Rapid antigen tests that give results in under an hour are not deemed to be as accurate as the health authority’s ‘gold standard’ test, known as the polymerase chain reaction (PCR) swab test.

One of the rapid test clinics advertising its services online.

But since the rapid tests were introduced to the market in October, a growing number of clinics have been administering them.

Three separate clinics informed Times of Malta they are not required to report results to the health authorities.

“There is no paperwork or reports that we are compelled to send to the health authorities if a patient is positive,” said Dr Francis Fenech, from the Drug Store in Qormi.

“I myself, just call the patient and make sure that he/she has called 111 and is in quarantine.”

Another clinic said they were under no obligation to report positive results, but made their clients sign a waiver form allowing them to hand over data to the health authorities should it be requested.

By law, COVID-19 is a notifiable infectious disease, which obliges healthcare professionals who come across cases to report them to the public health authorities.  However, a health ministry spokesperson did not reply to questions about whether they were receiving reports of the number of COVID-19 patients that resulted from rapid antigen tests conducted in clinics.

Instead, she stressed “the importance that healthcare professionals inform patients to do another swab which is tested by PCR and to self isolate until the confirmatory PCR test result is available.”

It was only then that their result would be absorbed in official figures published every day, she said.

While rapid tests carried out at the airport and Boffa rapid testing centre are stated separately during Superintendent of Public Health Charmaine Gauci’s weekly briefing, the rapid tests from private clinics are not included, she confirmed.
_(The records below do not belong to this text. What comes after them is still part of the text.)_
(* ------------------------------------------------------------------------- *)
(** ** The keyfile object (keyfile.py, lines 235-439) *)

(** [self.path] is the path after [os.path.expanduser]; [self.name] is
    [Path(self.path).parent.stem], computed once by the constructor. *)
Record keyfile := {
  path : string;
  name : string
}.

Section KeyfileObject.
Variable L : Libs.

Definition make_dirs (self : keyfile) : M unit :=
  let directory := dirname (path self) in
  there ← path_exists directory;
  if there : bool then mret tt else makedirs directory.

Definition exists_on_device (self : keyfile) : M bool :=
  isfile ← path_isfile (path self);
  if negb isfile then mret false else mret true.

Definition is_readable (self : keyfile) : M bool :=
  on_device ← exists_on_device self;
  if negb on_device then mret false
  else
    ok ← access (path self) S_IRUSR;
    if negb ok then mret false else mret true.

Definition is_writable (self : keyfile) : M bool :=
  ok ← access (path self) S_IWUSR;
  if ok : bool then mret true else mret false.

Definition _read_keyfile_data_from_file (self : keyfile) : M bytes :=
  on_device ← exists_on_device self;
  if negb on_device then raise (KeyFileError (DoesNotExist (path self)))
  else
    readable ← is_readable self;
    if negb readable then raise (KeyFileError (NotReadable (path self)))
    else read_file (path self).

Definition is_encrypted (self : keyfile) : M bool :=
  on_device ← exists_on_device self;
  if negb on_device then mret false
  else
    readable ← is_readable self;
    if negb readable then mret false
    else
      data ← _read_keyfile_data_from_file self;
      mret (keyfile_data_is_encrypted data).

Definition _may_overwrite (self : keyfile) : M bool :=
  choice ← input ("File " +:+ path self +:+ " already exists. Overwrite? (y/N) ");
  mret (bool_decide (choice = "y")).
At least eight clinics in Malta offer rapid testing, but it is unclear how many tests they conducted a day.

The owner of one clinic told Times of Malta they carried out on average of 30 tests a day, rising to 100 “on a good day”.

To add to that, increased socialising over the festive period last month and various marketing campaigns offering group discounts on rapid antigen testing has increased the appeal of these rapid tests that give results in under an hour, he said.

A couple of days leading up to Christmas, they experienced a spike in tests, and confirmed they only sent in a report to the health authorities when they tested a large number of people but did so voluntarily.

Anyone who tests positive for COVID-19 through a PCR test is ordered into mandatory quarantine for 14 days.
They are subject to random spot checks and can also be fined €10,000 if they breach quarantine.